## WHAT YOU NEED TO DO
From the entries, return every line where the string "chars" shows up.

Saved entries

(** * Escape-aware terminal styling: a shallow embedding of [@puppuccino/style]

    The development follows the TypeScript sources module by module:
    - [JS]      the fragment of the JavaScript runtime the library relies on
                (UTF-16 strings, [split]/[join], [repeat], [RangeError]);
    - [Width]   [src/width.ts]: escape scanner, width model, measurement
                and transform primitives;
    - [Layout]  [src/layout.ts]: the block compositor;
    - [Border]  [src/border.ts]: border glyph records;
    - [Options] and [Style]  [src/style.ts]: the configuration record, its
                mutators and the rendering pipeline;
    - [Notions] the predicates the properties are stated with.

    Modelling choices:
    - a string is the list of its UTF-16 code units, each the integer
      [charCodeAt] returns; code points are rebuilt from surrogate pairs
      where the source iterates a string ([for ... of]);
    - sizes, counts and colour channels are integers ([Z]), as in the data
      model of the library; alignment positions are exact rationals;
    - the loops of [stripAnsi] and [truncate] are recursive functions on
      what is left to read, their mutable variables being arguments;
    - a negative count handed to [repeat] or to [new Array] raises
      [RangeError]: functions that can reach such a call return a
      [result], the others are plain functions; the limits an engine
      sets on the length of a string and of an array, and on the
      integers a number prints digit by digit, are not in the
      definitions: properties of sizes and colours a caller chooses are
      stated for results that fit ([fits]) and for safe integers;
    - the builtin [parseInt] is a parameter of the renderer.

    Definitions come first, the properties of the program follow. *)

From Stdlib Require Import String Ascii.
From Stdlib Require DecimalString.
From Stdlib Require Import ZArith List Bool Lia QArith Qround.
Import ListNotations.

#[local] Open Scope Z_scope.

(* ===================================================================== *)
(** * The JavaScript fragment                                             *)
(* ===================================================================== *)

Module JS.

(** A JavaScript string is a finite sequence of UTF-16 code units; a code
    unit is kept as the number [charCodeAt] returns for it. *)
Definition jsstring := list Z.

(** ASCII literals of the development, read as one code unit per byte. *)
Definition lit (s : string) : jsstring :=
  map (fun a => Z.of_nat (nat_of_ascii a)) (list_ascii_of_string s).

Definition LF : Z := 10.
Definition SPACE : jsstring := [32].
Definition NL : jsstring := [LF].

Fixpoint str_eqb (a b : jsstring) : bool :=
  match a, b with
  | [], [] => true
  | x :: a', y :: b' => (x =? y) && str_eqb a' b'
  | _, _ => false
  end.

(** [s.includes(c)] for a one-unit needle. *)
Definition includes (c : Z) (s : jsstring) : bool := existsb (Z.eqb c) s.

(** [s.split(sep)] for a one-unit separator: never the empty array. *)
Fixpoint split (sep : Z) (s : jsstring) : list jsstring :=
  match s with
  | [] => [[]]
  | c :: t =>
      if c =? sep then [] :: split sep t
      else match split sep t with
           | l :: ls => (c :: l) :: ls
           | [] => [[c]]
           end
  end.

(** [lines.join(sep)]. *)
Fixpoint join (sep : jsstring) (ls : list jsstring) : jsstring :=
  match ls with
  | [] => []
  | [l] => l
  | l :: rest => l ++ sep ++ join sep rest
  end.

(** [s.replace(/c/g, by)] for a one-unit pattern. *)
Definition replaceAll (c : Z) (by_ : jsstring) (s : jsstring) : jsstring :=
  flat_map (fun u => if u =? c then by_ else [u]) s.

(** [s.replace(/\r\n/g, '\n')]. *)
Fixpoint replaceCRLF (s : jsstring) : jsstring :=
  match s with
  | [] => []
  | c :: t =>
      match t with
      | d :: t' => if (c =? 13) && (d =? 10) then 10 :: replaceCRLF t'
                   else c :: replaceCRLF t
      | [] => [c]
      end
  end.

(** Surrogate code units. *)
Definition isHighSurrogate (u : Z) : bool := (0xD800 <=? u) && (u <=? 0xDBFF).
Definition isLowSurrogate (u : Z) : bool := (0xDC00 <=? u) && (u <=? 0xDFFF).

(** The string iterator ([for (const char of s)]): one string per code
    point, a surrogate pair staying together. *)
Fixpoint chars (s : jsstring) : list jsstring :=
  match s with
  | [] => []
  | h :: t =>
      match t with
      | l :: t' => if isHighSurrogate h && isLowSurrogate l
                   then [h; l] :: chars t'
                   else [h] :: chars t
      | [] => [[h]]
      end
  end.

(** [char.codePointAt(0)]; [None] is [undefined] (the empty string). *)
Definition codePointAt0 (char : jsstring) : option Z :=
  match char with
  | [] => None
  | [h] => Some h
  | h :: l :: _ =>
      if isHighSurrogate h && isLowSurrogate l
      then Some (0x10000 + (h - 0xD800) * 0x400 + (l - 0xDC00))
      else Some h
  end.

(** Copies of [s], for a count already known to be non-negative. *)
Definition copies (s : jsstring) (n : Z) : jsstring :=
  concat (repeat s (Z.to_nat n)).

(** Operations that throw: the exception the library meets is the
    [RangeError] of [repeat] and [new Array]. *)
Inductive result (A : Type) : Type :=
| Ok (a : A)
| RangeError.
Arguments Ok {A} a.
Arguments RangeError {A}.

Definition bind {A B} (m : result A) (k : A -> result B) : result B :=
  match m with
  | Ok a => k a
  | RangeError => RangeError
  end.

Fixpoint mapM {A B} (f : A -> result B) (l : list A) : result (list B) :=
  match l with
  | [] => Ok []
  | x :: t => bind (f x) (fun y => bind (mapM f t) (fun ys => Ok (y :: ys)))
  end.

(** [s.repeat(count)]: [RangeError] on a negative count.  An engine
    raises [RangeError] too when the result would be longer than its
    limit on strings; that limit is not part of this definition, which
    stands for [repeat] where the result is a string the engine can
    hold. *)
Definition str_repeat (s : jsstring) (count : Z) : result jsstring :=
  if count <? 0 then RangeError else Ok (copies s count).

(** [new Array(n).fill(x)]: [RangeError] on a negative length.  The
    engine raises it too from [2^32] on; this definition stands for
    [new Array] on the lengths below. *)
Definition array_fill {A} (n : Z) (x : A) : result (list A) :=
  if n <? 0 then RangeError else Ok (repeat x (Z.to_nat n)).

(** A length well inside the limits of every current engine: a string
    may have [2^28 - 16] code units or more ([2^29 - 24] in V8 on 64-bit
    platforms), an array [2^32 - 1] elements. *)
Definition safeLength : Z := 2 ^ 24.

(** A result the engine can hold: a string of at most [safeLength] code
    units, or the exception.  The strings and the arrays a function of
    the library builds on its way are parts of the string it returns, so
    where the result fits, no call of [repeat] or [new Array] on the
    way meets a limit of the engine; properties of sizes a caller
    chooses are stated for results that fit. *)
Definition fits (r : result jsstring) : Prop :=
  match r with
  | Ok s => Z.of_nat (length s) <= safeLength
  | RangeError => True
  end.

## FINAL ANSWER
Fixpoint chars (s : jsstring) : list jsstring :=
                   then [h; l] :: chars t'
                   else [h] :: chars t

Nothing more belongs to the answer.